| Activity |
As the answer, set down the lines below from the one containing "then str_take 50" through the one containing "notes_history := Some", exactly and inclusively, and no others.
BEGIN Record set
(** The loop that looks for the first substantial line that is not a
    header; [""] when there is none. *)
Fixpoint first_note (lines : list string) : string :=
  match lines with
  | [] => ""
  | line :: rest =>
      let clean_line := str_strip line in
      if truthy clean_line && negb (starts_with "#" clean_line)
         && (20 <? str_len clean_line)%nat
      then (if (100 <? str_len clean_line)%nat
            then str_take 100 clean_line +:+ "..."
            else clean_line)
      else first_note rest
  end.

(** The statements up to and including the [append]. *)
Definition append_note (content user_input : string) : M State unit :=
  fun st =>
    let history := default [] (notes_history st) in
    let lines := split_lines content in
    let note := first_note lines in
    let note :=
      if negb (truthy note)
      then "Query about: " +:+ str_take 50 user_input +:+ "..."
      else note in
    let current_time := now st in
    let entry : gmap string string :=
      <["timestamp" := current_time]>
        (<["query" := if (50 <? str_len user_input)%nat
                      then str_take 50 user_input +:+ "..."
                      else user_input]>
           (<["note" := note]> ∅)) in
    (Ok tt, {| environ := environ st;
               session_state := session_state st;
               notes_history := Some (history ++ [entry]);
               now := now st |}).

(** After the [append] the body goes on with the statements of
    [set_api_keys], word for word, and returns their [api_keys]. *)
Definition add_note_to_history (content user_input : string)
  : M State (gmap string bool) :=
  append_note content user_input;;
  set_api_keys.

End Text.

(** *** [set_api_keys] in closed form

    What the function settles on, exports and reports, written as
    expressions; the properties relate them to the function. *)

(** The key that [set_api_keys] settles on: what was typed, or else what
    the environment has. *)
Definition chosen (input_key env_key : string) (st : State) : string :=
  let typed := default "" (session_state st !! input_key) in
  if truthy typed then typed else default "" (environ st !! env_key).

Definition export_serper (st : State) (env : gmap string string)
  : gmap string string :=
  if truthy (chosen "serper_api_key" "SERPER_API_KEY" st)
  then <["SERPER_API_KEY" := chosen "serper_api_key" "SERPER_API_KEY" st]> env
  else env.

Definition export_gemini (st : State) (env : gmap string string)
  : gmap string string :=
  if truthy (chosen "gemini_api_key" "GEMINI_API_KEY" st)
  then <["GOOGLE_API_KEY" := chosen "gemini_api_key" "GEMINI_API_KEY" st]>
         (<["GEMINI_API_KEY" := chosen "gemini_api_key" "GEMINI_API_KEY" st]> env)
  else env.

Definition report_serper (st : State) (keys : gmap string bool)
  : gmap string bool :=
  if truthy (chosen "serper_api_key" "SERPER_API_KEY" st)
  then <["SERPER" := true]> keys else keys.

Definition report_gemini (st : State) (keys : gmap string bool)
  : gmap string bool :=
  if truthy (chosen "gemini_api_key" "GEMINI_API_KEY" st)
  then <["Gemini" := true]> keys else keys.

End Ui.

(** ** The other callers of the crew: [ui.py] and [main.py]

    [run_aws_crew] of the chat page and [main] of the command line run the
    same crew as the service, each with its own way of reaching it.  Both
    tell an [AttributeError] from other exceptions and look at the [crew]
    attribute itself, not at the result of calling it. *)

Module Callers.
Import Api.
END Record set
| Answer section |
                      then str_take 50 user_input +:+ "..."
                      else user_input]>
           (<["note" := note]> ∅)) in
    (Ok tt, {| environ := environ st;
               session_state := session_state st;
               notes_history := Some (history ++ [entry]);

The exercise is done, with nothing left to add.